Tuesday April 10, 10:46 AM
Results of a recent survey by the Multiple Sclerosis Society add insult to injury for already frustrated sufferers who say they are not prescribed the drugs or given the care they need.
The largest ever survey of people with MS in the UK revealed that patients receive a raw deal from the NHS from diagnosis onwards.
Of the 16,000 people contacted by the organisation only 16 per cent said they had received inadequate support after diagnosis.
Less than 3 in 10 were given advice on how to manage day-to-day activities to reduce the impact of their symptoms, and 60 per cent of sufferers said they found it hard to obtain access to a physiotherapist or neurologist.
MS is the most common, disabling disease of the central nervous system affecting young adults in the Western world, typically striking between the ages of 20 and 40. While some patients only suffer infrequent attacks of nervous damage after diagnosis, others enter a downward spiral in which their mobility rapidly and permanently deteriorates.

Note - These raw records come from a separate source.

Lemma listed_same (m m' : MvMemory) (t : TxIdx) (x : LocationHash) :
  same_list m m' t -> listed m' t x <-> listed m t x.
Proof.
  unfold same_list, listed. intros Hs. split; intros (locs & Hl & Hx); rewrite Hl in Hs; cbn in Hs.
  - destruct (locations m !! t) as [l|]; [|done]. cbn in Hs. injection Hs as Hs. exists l. by rewrite <- Hs.
  - destruct (locations m' !! t) as [l|]; [|done]. cbn in Hs. injection Hs as Hs. exists l. by rewrite Hs.
Qed.

Lemma within_frame (log log' : Log) (m m' : MvMemory) (v : TxVersion) :
  log ⊆ log' -> same_list m m' (tx_idx v) -> within log m v -> within log' m' v.
Proof.
  intros Hlog Hs (rs & ws & Hl & Hw). exists rs, ws. split; [by eapply lookup_weaken|].
  intros x Hx. apply Hw. by apply (listed_same _ _ _ _ Hs).
Qed.

(** A location dropped, and a location entered. *)
Lemma drop_listed (m : MvMemory) (t : TxIdx) (locs : ReadWriteSet) (k : nat) (x y : LocationHash) :
  locations m !! t = Some locs -> rw_write locs !! k = Some x -> listed m t y -> y ≠ x ->
  listed (set_locations t (mkReadWriteSet (rw_read locs) (swap_remove k (rw_write locs)))
            (set_data (alter (delete t) x) m)) t y.
Proof.
  intros Hl Hk (l & Hl' & Hy) Hne. simplify_eq. eexists. cbn.
  rewrite list_lookup_insert_eq by (by eapply lookup_lt_Some). split; [done|]. cbn.
  rewrite <- (swap_remove_perm _ _ _ Hk) in Hy. by apply elem_of_cons in Hy as [?|?].
Qed.

Lemma enter_listed (v : TxVersion) (w : LocationHash * LocationValue) (todo : list (LocationHash * LocationValue))
    (wn : bool) (locs : ReadWriteSet) (m : MvMemory) (t : TxIdx) (y : LocationHash) :
  locations m !! tx_idx v = Some locs ->
  listed (enter_step v w todo wn locs m).1 t y <-> listed m t y \/ (t = tx_idx v /\ y = w.1).
Proof.
  intros Hl. assert (Hlt : tx_idx v < length (locations m)) by (by eapply lookup_lt_Some).
  assert (Hgen : forall write d, (y ∈ write <-> y ∈ rw_write locs \/ y = w.1) ->
    listed (set_locations (tx_idx v) (mkReadWriteSet (rw_read locs) write) (set_data (fun _ => d) m)) t y <->
    listed m t y \/ (t = tx_idx v /\ y = w.1)).
  { intros write d Hw. unfold listed. cbn. destruct (decide (t = tx_idx v)) as [->|Hne].
    - rewrite list_lookup_insert_eq by done. split.
      + intros (l & Heq & Hy). simplify_eq. cbn in Hy. apply Hw in Hy as [Hy| ->]; [left; eauto|by right].
      + intros [(l & Heq & Hy)|[_ ->]]; eexists; (split; [done|]); cbn; apply Hw; [left; congruence|by right].
    - rewrite list_lookup_insert_ne by congruence. split; [by left|]. by intros [?|[? _]]. }
  unfold enter_step, enter_write. destruct w as [x val]. case_bool_decide as Hx; apply Hgen; cbn.
  - split; [by left|]. by intros [?| ->].
  - by rewrite elem_of_app, list_elem_of_singleton.
Qed.

(** ** Steps *)

Lemma charged_once (n : nat) (g : Global) (i k : nat) (p q : pc) (t : TxIdx) :
  Inv n g -> threads g !! i = Some p -> threads g !! k = Some q -> k ≠ i -> in_charge t q -> ~ in_charge t p.
Proof.
  intros HI Hp Hq Hne [Ho|Hpe]; [by eapply executing_not_charged|]. intros [Ho|Hpe'].
  - eapply (executing_not_charged n g k i q p t); eauto. by right.
  - pose proof (sum_list_with_two_le (pend t) _ _ _ _ _ Hne Hq Hp). pose proof (inv_wait _ _ HI t).
    pose proof (st_is_le Aborted (tx_status (sched (shared g))) t). lia.
Qed.

(** A step that leaves the scheduler alone. *)
Lemma WInv_mem (n : nat) (log log' : Log) (g : MGlobal) (i : nat) (p : pc) (a a' : mpc) (m' : MvMemory) :
  Inv n (base g) -> MInv n g -> WInv log g -> threads (base g) !! i = Some p -> aux g !! i = Some a -> log ⊆ log' ->
  (forall t, ~ in_charge t p -> same_list (mem g) m' t) ->
  (forall x t, entry m' x t = Some Estimate -> initial x t \/ listed m' t x) ->
  (forall v ws j locs, a' = M_Drop v ws j -> locations m' !! tx_idx v = Some locs ->
     forall l x, l < j -> rw_write locs !! l = Some x -> is_Some (ws !! x)) ->
  (forall v todo x, a' = M_Conv v todo -> x ∈ todo -> listed m' (tx_idx v) x) ->
  (forall v todo, settling p a' v todo -> within log' m' v) ->
  WInv log' (mkMGlobal (base g) m' (<[i := a']> (aux g))).
Proof.
  intros HI HM W Hp Ha Hsub Hframe Hest Hdrop Hconv Hset.
  assert (Hother : forall k b, aux g !! k = Some b -> k ≠ i -> exists q, threads (base g) !! k = Some q /\ aux_ok q b).
  { intros k b Hk Hne. destruct (lookup_lt_is_Some_2 (threads (base g)) k) as [q Hq].
    { rewrite <- (mi_len_aux _ _ HM). by eapply lookup_lt_Some. }
    exists q. split; [done|]. by eapply (mi_aux _ _ HM). }
  constructor; cbn [base mem aux].
  - done.
  - intros k v ws j locs Hk Hl l x Hlt Hx. apply lookup_insert_cases in Hk as [(-> & <- & _)|[Hne Hk]]; [by eapply Hdrop|].
    destruct (Hother _ _ Hk Hne) as (q & Hq & Hok). cbn in Hok. subst q.
    assert (Hs : same_list (mem g) m' (tx_idx v)).
    { apply Hframe. eapply (charged_once n (base g)); eauto. left. cbn. rewrite ind_eq. lia. }
    unfold same_list in Hs. rewrite Hl in Hs. destruct (locations (mem g) !! tx_idx v) as [l0|] eqn:Hl0; [|done].
    cbn in Hs. injection Hs as Hs. rewrite Hs in Hx. by eapply (wi_drop _ _ W).
  - intros k v todo x Hk Hx. apply lookup_insert_cases in Hk as [(-> & <- & _)|[Hne Hk]]; [by eapply Hconv|].
    destruct (Hother _ _ Hk Hne) as (q & Hq & Hok). cbn in Hok. subst q.
    apply (listed_same (mem g)); [|by eapply (wi_conv _ _ W)]. apply Hframe. eapply (charged_once n (base g)); eauto.
    right. cbn. rewrite ind_eq. lia.
  - intros k q b v todo Hq Hb Hs. apply lookup_insert_cases in Hb as [(-> & -> & _)|[Hne Hb]].
    + assert (q = p) as -> by congruence. by eapply Hset.
    + eapply within_frame; [done| |by eapply (wi_thread _ _ W)]. apply Hframe. eapply (charged_once n (base g)); eauto.
      left. eapply settling_own; [|done]. by eapply (mi_aux _ _ HM).
  - intros t x Hx Hf. eapply within_frame; [done| |by eapply (wi_done _ _ W)]. apply Hframe.
    eapply (finished_not_charged n (base g)); eauto. by exists x.
Qed.

(** A transition of the scheduler machine. *)
Lemma WInv_base (n : nat) (log : Log) (g : MGlobal) (i : nat) (p p' : pc) (a : mpc) (o : MOracle) (bo : Oracle) (sh : Shared) :
  Inv n (base g) -> MInv n g -> WInv log g -> threads (base g) !! i = Some p -> aux g !! i = Some a ->
  tstep bo (lock_free (threads (base g))) (shared (base g)) p = Next sh p' ->
  (forall v f, p' = TE_Store v f -> exists wn, a = M_Enter v [] wn /\ o = O_Memory false) ->
  WInv log (mkMGlobal (mkGlobal sh (<[i := p']> (threads (base g)))) (mem g) (<[i := M_Idle]> (aux g))).
Proof.
  intros HI HM W Hp Ha Ht Hstore. pose proof (Inv_facts _ _ _ _ HI Hp) as F.
  destruct (mi_aux _ _ HM _ _ _ Hp Ha) as [Hok _].
  constructor; cbn [base mem aux shared threads].
  - apply W.
  - intros k v ws j locs Hk. apply lookup_insert_cases in Hk as [(_ & ? & _)|[_ Hk]]; [done|by eapply (wi_drop _ _ W)].
  - intros k v todo x Hk. apply lookup_insert_cases in Hk as [(_ & ? & _)|[_ Hk]]; [done|by eapply (wi_conv _ _ W)].
  - intros k q b v todo Hq Hb Hs. destruct (thread_cases _ _ _ _ _ _ _ _ Hq Hb) as [(-> & -> & ->)|(_ & Hq' & Hb')];
      [|by eapply (wi_thread _ _ W)].
    destruct Hs as [Hv ->]. eapply (wi_thread _ _ W i p a v []); [done|done|].
    destruct (post_version_step _ _ _ _ _ _ _ F Ht _ Hv) as [Hv'| ->].
    + by rewrite (post_idle _ _ _ Hok Hv').
    + assert (Hp' : exists f, p' = TE_Store v f) by (cbn in Ht; repeat case_match; simplify_eq/=; eauto).
      destruct Hp' as [f Hf]. by destruct (Hstore _ _ Hf) as (wn & -> & _).
  - intros t x Hx Hf. destruct (finished_incarnation _ _ _ _ _ _ _ F Ht _ _ Hx Hf) as [(y & Hy & Hfy & <-)|Hv].
    + by eapply (wi_done _ _ W).
    + eapply (wi_thread _ _ W i p a _ []); [done|done|]. by rewrite (post_idle _ _ _ Hok Hv).
Qed.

The report comes amid a growing sense of anger among MS patients at what they perceive as unjustified delay on behalf of the National Institute of Clinical Excellence (NICE) in licensing beta interferon, the drug credited with delaying progression of the disease.

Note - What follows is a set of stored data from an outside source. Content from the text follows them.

(** No estimate is left. *)
Lemma block_no_estimate (x : LocationHash) (t : TxIdx) : entry (mem g) x t ≠ Some Estimate.
Proof using no_collision Hn Hk Hlen Hslots Hr Hd Hreason.
  intros He. pose proof (result_runs_runs _ _ _ _ _ _ _ _ _ _ _ Hr) as Hrun.
  pose proof (runs_mreachable _ _ _ _ _ _ _ _ Hrun) as Hm.
  pose proof (reachable_Inv _ _ _ Hn (mreachable_base _ _ _ _ _ Hm)) as HI.
  destruct (runs_WInv _ _ (executed_mono hash_deterministic evm_env txs) _ _ _ _ _ _ Hn Hrun Hlen Hreason) as (log & E & W).
  destruct (estimate_left _ _ _ _ _ _ _ x t HI (mreachable_MInv _ _ _ _ _ Hn Hm) E W) as (idxs & Hx & Ht); [|done|].
  { intros u Hu. exact (final_status hash_deterministic evm_env txs code_of _ _ _ _ _ _ Hn Hk Hrun Hd Hreason u Hu). }
  unfold block_estimates in Hx. apply lookup_singleton_Some in Hx as [<- <-]. apply elem_of_seq in Ht.
  destruct (block_slot t ltac:(lia)) as (r & _ & inc & rs & ws & views & _ & Hrec & Hfin & _).
  destruct (records_balances _ _ _ _ _ Hrec) as [_ [v Hv]].
  assert (Hdata : entry (mem g) (basic_hash (beneficiary evm_env)) t = Some (Data inc v)) by (by apply Hfin). congruence.
Qed.

(** Accounts have entries of this block only, absolute or lazy. *)
Lemma block_expected (a : Address) : expected hash_deterministic txs (mem g) a.
Proof using no_collision Hn Hk Hlen Hslots Hr Hd Hreason.
  intros t e He. destruct e as [inc v|]; [|by destruct (block_no_estimate _ _ He)].
  pose proof (runs_mreachable _ _ _ _ _ _ _ _ (result_runs_runs _ _ _ _ _ _ _ _ _ _ _ Hr)) as Hm.
  pose proof (mreachable_MInv _ _ _ _ _ Hn Hm) as HM.
  assert (Ht : t < length txs).
  { destruct (wf_data _ (mi_wf _ _ HM) _ _ _ _ He) as (locs & Hl & _). apply lookup_lt_Some in Hl.
    by rewrite (mi_len_loc _ _ HM) in Hl. }
  split; [done|]. destruct (block_slot t Ht) as (r & _ & inc' & rs & ws & views & _ & Hrec & Hfin & _).
  apply Hfin in He as He'. destruct He' as [_ Hv]. exists inc, v. split; [done|].
  exact (proj1 (records_balances _ _ _ _ _ Hrec) _ _ Hv).
Qed.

The institute was expected to complete its evaluation of the drug last December, but announced at the last minute that it needed six more months to confirm beta interferon's cost effectiveness. This sparked bitter condemnation from MS sufferers, who fear that if licensing does go ahead this July, the drug will not be made available to them until the end of this year.
Peter Cardy, chief executive of the MS Society, said, "Coming on top of NICE's indefensible delay in deciding if MS drugs should be prescribed on the NHS, the survey makes deeply depressing reading. It shows how badly people with this devastating disease are being treated and how far from reality is this government's commitment to put patients at the centre of the health service."